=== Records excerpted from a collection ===
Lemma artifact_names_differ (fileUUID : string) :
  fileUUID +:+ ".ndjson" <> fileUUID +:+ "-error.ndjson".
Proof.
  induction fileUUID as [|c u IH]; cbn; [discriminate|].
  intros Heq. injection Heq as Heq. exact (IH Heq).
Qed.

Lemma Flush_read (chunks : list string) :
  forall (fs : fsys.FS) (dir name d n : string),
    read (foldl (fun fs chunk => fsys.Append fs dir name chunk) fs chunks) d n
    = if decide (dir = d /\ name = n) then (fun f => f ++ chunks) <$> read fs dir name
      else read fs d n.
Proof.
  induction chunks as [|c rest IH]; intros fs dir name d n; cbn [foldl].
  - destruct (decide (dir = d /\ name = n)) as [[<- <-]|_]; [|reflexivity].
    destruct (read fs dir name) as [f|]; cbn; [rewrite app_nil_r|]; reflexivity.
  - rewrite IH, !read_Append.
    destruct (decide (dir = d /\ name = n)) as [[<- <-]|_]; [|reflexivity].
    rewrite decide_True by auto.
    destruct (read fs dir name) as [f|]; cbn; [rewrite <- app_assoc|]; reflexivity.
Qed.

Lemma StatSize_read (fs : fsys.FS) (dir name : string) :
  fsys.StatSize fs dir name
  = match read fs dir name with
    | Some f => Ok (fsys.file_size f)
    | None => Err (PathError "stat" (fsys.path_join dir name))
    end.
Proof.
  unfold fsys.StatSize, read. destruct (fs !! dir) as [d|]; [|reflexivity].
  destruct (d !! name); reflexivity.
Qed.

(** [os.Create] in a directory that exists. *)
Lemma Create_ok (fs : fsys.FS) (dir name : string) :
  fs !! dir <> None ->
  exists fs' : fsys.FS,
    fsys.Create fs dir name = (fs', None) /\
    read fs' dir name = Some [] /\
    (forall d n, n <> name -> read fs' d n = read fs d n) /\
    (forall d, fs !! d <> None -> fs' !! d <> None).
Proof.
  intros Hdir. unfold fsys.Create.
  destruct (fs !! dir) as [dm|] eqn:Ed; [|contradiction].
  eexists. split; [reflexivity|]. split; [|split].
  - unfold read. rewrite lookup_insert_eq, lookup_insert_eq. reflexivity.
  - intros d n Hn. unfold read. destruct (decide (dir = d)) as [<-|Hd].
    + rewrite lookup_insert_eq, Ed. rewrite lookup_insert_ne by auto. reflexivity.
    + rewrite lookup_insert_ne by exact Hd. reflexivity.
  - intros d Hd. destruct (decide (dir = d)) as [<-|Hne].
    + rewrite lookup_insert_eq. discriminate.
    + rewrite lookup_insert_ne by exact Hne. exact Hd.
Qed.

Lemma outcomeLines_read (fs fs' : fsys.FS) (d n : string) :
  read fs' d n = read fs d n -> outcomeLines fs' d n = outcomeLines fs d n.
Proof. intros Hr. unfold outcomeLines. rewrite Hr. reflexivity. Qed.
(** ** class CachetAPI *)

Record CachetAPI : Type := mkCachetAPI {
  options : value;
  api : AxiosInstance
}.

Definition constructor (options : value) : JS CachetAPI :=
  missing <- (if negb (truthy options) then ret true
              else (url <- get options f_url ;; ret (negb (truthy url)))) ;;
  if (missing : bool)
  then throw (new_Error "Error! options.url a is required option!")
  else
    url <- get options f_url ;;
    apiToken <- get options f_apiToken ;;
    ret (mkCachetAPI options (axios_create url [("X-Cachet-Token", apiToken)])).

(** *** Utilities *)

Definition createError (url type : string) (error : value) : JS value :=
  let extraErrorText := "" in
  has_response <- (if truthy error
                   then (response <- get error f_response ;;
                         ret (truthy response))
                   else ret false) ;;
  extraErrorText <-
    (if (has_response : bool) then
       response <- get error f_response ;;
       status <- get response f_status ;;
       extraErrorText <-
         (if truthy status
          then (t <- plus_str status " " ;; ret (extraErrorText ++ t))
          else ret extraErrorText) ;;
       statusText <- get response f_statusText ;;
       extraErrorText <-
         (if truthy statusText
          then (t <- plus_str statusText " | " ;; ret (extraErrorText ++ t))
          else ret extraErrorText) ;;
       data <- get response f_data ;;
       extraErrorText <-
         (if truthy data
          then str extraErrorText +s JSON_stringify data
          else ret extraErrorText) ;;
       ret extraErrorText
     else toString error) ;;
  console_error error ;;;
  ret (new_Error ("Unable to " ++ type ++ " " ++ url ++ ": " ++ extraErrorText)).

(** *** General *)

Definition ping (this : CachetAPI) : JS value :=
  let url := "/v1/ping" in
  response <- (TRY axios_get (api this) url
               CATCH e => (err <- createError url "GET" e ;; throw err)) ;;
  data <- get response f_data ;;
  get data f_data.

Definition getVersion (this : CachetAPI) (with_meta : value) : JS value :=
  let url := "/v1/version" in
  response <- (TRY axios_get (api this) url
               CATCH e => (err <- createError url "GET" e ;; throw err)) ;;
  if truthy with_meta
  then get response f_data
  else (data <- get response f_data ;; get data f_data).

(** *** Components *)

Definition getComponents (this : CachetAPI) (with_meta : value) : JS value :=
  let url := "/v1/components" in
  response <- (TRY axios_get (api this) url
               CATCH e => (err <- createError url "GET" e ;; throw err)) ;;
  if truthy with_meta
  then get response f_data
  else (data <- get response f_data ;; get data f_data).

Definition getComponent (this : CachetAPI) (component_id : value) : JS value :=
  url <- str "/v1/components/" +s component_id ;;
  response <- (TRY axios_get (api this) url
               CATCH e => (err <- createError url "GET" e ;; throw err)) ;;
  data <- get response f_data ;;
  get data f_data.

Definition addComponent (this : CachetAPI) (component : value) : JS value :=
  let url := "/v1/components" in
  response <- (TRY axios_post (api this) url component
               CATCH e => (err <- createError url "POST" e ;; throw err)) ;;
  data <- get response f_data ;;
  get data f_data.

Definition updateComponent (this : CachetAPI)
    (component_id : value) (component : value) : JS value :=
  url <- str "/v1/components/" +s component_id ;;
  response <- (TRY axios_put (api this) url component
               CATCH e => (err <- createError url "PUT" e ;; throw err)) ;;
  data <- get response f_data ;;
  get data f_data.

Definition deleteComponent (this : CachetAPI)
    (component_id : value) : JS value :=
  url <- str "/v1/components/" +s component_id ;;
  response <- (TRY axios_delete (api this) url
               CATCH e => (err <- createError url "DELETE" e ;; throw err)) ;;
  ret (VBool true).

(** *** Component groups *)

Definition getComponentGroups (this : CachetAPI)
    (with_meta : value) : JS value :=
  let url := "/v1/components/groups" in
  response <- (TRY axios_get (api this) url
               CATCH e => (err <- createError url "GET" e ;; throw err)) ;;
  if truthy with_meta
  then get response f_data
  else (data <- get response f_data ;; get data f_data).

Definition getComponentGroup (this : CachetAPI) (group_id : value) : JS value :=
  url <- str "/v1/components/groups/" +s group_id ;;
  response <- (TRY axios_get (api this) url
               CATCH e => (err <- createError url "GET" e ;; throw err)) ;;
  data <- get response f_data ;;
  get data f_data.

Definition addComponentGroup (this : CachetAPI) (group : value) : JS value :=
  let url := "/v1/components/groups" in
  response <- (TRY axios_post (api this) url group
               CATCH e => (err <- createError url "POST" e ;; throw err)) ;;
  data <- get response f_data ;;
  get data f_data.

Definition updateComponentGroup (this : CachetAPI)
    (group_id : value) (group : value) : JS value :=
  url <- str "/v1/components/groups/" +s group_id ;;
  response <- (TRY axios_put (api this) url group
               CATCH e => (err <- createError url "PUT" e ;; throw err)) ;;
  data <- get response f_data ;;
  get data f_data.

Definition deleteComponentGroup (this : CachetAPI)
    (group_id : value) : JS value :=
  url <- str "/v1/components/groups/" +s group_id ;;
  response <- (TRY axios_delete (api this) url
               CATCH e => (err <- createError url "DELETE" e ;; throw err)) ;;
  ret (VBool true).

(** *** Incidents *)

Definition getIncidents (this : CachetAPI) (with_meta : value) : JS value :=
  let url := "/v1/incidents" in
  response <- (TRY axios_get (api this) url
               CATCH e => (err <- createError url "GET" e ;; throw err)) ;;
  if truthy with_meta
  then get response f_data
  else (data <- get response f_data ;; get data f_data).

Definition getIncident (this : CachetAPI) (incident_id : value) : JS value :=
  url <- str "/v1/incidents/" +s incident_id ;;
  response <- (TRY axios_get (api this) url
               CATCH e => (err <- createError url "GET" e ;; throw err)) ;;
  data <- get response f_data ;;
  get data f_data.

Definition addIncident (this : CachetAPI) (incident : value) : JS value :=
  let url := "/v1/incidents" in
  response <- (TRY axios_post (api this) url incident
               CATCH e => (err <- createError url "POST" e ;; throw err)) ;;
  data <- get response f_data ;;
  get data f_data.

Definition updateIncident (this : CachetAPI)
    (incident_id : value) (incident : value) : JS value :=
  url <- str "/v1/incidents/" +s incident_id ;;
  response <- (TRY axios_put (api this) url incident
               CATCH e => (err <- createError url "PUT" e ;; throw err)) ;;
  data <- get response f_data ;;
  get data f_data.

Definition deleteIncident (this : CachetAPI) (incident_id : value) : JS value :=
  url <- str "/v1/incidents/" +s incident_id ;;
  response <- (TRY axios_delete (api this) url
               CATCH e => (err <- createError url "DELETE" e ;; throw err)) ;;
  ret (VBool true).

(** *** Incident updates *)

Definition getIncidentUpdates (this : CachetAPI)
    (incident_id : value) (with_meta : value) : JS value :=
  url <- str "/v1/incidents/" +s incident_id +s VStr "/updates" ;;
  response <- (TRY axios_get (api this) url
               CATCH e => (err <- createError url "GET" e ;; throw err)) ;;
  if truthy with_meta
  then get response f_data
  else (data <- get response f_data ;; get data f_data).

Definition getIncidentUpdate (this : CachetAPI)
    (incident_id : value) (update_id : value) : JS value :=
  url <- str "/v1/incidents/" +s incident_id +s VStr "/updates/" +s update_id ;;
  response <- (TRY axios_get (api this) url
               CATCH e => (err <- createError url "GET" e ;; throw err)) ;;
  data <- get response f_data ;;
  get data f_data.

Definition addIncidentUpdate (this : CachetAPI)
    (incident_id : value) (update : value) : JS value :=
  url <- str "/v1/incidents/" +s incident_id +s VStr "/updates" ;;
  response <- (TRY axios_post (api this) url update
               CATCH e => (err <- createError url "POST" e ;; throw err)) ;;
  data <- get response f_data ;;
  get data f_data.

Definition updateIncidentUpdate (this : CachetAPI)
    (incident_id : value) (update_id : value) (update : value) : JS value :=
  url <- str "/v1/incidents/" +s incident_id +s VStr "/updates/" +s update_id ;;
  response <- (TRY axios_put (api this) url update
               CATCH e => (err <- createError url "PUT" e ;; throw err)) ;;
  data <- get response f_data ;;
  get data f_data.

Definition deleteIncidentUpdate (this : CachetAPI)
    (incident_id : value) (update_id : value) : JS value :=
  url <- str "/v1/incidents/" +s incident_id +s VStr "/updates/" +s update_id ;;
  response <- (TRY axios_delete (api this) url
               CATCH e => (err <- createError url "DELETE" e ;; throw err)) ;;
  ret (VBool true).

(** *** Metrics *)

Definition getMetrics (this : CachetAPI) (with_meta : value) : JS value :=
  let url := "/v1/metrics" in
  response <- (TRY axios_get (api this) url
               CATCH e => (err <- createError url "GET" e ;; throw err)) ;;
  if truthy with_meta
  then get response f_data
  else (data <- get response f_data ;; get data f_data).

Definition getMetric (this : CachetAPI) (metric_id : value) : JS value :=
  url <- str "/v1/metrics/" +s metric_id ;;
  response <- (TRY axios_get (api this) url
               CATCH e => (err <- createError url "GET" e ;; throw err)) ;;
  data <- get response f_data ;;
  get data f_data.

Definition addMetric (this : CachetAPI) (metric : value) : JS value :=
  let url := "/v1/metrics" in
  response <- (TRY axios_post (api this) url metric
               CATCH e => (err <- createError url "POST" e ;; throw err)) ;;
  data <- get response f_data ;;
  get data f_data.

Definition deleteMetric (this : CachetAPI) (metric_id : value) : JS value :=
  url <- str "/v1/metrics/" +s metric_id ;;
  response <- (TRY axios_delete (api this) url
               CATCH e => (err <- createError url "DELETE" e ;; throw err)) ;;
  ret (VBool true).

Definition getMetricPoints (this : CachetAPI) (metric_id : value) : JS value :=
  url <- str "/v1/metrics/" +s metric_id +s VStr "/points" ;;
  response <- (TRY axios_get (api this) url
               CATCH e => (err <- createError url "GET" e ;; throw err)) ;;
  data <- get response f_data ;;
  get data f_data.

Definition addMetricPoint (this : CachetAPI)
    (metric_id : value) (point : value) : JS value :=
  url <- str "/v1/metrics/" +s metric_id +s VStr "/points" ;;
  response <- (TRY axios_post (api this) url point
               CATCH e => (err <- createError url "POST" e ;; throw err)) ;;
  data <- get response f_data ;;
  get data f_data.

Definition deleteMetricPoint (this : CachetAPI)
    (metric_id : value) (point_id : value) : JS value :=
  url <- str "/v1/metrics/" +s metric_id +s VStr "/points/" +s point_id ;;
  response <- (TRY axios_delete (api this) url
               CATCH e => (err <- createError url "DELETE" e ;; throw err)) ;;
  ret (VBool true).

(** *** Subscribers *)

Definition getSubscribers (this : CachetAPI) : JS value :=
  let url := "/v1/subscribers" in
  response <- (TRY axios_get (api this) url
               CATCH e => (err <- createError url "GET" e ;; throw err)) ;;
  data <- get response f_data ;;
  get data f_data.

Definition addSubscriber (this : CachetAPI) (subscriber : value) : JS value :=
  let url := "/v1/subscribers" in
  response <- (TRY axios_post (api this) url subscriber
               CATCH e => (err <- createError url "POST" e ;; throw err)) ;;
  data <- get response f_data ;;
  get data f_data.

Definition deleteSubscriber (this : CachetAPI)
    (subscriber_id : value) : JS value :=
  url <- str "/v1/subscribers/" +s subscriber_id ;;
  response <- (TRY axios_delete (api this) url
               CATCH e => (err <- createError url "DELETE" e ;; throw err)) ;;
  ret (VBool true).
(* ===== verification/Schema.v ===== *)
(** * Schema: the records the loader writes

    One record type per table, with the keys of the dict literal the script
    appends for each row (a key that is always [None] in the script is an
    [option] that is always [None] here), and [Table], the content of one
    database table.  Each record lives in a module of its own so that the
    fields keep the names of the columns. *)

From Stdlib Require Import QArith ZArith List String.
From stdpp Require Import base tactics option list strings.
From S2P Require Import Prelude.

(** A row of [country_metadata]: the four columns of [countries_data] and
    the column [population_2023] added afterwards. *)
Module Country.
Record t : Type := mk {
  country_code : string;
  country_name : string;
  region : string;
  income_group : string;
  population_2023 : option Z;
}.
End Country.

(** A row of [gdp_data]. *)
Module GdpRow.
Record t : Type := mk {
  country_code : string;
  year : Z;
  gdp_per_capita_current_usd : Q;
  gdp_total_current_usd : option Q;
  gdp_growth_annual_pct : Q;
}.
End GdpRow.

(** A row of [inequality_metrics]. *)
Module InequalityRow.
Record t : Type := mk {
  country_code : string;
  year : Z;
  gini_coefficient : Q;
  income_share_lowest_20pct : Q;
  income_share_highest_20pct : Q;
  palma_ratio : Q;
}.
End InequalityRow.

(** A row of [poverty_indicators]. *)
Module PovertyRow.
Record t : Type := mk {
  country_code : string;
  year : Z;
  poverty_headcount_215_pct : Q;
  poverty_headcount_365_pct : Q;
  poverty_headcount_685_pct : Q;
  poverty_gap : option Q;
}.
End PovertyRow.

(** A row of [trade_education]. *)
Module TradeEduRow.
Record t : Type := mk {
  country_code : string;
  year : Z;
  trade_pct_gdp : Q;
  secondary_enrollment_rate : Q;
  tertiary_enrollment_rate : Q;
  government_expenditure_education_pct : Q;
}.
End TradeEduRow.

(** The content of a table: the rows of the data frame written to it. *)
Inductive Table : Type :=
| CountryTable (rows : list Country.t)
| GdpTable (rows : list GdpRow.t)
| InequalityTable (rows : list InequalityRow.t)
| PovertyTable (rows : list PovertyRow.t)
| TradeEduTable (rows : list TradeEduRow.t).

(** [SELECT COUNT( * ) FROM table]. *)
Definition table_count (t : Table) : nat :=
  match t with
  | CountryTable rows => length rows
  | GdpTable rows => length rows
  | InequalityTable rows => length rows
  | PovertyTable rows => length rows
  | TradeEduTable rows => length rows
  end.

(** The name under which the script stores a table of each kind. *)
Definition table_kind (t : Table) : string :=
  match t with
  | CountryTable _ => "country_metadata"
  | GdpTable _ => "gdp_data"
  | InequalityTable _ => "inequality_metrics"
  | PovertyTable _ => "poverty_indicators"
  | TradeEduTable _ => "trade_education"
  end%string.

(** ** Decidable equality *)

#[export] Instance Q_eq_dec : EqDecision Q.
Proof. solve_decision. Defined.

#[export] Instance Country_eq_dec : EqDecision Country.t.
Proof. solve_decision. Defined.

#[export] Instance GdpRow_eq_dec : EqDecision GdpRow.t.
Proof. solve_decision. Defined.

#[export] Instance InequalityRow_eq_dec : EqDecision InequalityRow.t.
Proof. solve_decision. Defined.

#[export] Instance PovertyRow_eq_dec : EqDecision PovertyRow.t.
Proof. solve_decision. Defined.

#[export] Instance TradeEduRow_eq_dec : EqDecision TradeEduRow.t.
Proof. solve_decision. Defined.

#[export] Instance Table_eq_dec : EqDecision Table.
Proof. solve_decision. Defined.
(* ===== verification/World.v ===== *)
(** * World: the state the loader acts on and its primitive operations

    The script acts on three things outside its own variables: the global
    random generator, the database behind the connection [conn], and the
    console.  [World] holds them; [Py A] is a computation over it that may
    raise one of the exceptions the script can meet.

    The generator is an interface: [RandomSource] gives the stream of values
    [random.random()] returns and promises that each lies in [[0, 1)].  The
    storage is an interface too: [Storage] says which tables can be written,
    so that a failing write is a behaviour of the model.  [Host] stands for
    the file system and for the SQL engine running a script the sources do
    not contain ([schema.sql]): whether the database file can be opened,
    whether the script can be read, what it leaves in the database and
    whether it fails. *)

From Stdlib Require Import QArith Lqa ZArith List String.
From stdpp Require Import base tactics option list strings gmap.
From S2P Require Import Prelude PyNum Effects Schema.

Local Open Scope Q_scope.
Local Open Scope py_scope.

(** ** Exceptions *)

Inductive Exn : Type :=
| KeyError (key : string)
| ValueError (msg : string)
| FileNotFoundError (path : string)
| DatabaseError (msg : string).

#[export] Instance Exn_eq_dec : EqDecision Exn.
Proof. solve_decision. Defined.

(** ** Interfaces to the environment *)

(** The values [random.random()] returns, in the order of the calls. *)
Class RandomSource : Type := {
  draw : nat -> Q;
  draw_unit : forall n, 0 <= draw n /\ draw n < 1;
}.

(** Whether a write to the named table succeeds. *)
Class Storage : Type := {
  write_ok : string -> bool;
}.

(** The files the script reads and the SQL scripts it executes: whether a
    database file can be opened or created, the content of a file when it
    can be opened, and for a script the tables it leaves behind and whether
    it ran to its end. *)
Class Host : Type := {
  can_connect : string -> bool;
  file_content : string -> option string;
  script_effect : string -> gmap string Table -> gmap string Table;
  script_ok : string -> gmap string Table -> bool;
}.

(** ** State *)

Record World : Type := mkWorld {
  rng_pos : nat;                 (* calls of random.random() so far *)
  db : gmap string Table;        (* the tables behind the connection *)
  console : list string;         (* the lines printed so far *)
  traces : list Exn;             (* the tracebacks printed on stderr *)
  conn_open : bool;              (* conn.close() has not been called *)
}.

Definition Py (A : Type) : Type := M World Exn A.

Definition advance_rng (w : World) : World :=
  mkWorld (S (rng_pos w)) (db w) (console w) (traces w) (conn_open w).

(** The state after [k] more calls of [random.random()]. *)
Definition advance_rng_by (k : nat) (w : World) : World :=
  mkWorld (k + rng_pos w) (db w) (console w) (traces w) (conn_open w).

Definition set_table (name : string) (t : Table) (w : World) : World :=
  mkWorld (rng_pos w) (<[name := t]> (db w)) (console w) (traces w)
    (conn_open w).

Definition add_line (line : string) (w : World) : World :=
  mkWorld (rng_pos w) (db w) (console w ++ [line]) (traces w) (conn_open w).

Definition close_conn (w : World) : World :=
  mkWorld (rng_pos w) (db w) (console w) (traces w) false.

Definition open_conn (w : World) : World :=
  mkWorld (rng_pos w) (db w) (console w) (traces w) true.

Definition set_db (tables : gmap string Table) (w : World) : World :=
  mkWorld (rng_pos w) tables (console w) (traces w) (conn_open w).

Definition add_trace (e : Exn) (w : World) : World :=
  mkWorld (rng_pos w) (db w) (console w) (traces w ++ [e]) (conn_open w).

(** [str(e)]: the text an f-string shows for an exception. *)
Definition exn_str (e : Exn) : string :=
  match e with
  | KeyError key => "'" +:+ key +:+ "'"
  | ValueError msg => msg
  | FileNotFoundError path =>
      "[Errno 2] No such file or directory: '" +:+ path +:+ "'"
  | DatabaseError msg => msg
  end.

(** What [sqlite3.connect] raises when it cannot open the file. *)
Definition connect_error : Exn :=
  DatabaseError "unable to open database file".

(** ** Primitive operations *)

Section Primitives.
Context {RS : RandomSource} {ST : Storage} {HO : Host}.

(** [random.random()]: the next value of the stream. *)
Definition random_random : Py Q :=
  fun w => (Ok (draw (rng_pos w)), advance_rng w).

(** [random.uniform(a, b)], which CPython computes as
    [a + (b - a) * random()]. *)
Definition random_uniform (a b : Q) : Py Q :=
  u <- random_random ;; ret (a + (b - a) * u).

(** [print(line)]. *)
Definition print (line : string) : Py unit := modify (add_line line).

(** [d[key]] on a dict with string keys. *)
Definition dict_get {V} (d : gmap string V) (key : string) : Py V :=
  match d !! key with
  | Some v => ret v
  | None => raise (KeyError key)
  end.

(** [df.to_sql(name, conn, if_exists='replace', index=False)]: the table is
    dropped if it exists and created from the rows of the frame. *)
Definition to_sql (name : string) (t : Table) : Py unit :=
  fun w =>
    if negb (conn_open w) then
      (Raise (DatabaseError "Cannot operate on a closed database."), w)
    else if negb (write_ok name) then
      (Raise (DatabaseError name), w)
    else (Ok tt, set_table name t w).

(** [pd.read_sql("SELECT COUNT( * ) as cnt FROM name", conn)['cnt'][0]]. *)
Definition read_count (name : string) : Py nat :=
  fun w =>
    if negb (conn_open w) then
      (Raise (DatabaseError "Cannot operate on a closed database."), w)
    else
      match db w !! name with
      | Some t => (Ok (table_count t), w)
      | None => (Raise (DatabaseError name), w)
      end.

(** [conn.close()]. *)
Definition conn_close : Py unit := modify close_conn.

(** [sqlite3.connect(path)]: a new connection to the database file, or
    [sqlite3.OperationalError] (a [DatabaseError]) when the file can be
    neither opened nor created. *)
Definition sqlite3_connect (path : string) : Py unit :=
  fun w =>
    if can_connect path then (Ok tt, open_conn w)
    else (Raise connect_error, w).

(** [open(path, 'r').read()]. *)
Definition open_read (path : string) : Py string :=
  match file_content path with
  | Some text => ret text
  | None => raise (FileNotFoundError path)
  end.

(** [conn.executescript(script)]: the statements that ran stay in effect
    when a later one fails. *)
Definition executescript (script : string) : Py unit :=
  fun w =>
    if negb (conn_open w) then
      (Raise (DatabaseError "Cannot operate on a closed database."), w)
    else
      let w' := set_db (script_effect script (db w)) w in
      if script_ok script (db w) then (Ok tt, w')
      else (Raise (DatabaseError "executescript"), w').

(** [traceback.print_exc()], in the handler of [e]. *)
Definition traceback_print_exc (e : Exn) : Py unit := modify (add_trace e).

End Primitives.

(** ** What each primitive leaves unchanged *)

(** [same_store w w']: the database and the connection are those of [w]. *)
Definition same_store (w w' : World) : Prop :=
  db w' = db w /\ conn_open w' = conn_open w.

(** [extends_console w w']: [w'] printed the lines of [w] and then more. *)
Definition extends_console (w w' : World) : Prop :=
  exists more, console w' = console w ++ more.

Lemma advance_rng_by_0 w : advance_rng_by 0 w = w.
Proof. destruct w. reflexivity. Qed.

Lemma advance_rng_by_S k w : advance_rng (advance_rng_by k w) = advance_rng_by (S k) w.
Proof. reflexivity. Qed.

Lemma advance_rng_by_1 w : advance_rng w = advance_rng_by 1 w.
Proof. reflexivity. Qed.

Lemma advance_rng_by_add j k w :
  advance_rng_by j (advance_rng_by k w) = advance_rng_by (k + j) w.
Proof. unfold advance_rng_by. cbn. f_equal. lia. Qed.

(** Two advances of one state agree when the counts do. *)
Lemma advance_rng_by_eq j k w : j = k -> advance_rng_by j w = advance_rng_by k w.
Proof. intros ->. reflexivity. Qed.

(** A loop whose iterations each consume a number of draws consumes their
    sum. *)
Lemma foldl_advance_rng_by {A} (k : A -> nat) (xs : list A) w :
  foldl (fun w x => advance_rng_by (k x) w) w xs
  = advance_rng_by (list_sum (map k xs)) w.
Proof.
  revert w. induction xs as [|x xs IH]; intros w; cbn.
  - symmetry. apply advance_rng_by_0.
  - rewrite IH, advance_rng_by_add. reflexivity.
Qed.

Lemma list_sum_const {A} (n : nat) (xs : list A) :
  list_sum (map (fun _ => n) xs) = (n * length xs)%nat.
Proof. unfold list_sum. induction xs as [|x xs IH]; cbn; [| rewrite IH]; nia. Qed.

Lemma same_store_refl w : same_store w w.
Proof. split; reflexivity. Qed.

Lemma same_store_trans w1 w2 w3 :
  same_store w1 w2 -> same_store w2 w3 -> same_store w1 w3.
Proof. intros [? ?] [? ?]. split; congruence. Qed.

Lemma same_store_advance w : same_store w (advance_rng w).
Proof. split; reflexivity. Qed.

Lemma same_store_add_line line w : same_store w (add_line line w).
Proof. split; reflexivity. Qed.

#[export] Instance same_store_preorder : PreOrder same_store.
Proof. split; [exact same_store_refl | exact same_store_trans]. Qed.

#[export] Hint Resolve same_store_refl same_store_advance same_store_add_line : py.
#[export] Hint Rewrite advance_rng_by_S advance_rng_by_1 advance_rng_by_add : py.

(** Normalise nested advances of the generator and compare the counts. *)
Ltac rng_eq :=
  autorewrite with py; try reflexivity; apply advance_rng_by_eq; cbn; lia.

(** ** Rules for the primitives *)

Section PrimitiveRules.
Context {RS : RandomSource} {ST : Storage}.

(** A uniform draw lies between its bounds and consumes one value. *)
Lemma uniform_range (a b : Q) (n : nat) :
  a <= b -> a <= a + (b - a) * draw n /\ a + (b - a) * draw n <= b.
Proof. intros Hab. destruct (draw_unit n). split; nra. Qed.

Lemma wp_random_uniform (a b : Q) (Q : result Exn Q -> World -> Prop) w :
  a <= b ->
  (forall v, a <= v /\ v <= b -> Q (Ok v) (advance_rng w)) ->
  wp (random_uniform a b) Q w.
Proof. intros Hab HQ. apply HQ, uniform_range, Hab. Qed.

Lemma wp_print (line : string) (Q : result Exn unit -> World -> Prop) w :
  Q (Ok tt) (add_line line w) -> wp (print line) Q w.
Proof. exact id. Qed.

=== TASK DESCRIPTION ===
Reproduce the entries exactly, but only from their first line to the line holding "fs !! dir <> None ->", with that last line kept.

=== EXERCISE RESPONSE ===
Lemma artifact_names_differ (fileUUID : string) :
  fileUUID +:+ ".ndjson" <> fileUUID +:+ "-error.ndjson".
Proof.
  induction fileUUID as [|c u IH]; cbn; [discriminate|].
  intros Heq. injection Heq as Heq. exact (IH Heq).
Qed.

Lemma Flush_read (chunks : list string) :
  forall (fs : fsys.FS) (dir name d n : string),
    read (foldl (fun fs chunk => fsys.Append fs dir name chunk) fs chunks) d n
    = if decide (dir = d /\ name = n) then (fun f => f ++ chunks) <$> read fs dir name
      else read fs d n.
Proof.
  induction chunks as [|c rest IH]; intros fs dir name d n; cbn [foldl].
  - destruct (decide (dir = d /\ name = n)) as [[<- <-]|_]; [|reflexivity].
    destruct (read fs dir name) as [f|]; cbn; [rewrite app_nil_r|]; reflexivity.
  - rewrite IH, !read_Append.
    destruct (decide (dir = d /\ name = n)) as [[<- <-]|_]; [|reflexivity].
    rewrite decide_True by auto.
    destruct (read fs dir name) as [f|]; cbn; [rewrite <- app_assoc|]; reflexivity.
Qed.

Lemma StatSize_read (fs : fsys.FS) (dir name : string) :
  fsys.StatSize fs dir name
  = match read fs dir name with
    | Some f => Ok (fsys.file_size f)
    | None => Err (PathError "stat" (fsys.path_join dir name))
    end.
Proof.
  unfold fsys.StatSize, read. destruct (fs !! dir) as [d|]; [|reflexivity].
  destruct (d !! name); reflexivity.
Qed.

(** [os.Create] in a directory that exists. *)
Lemma Create_ok (fs : fsys.FS) (dir name : string) :
  fs !! dir <> None ->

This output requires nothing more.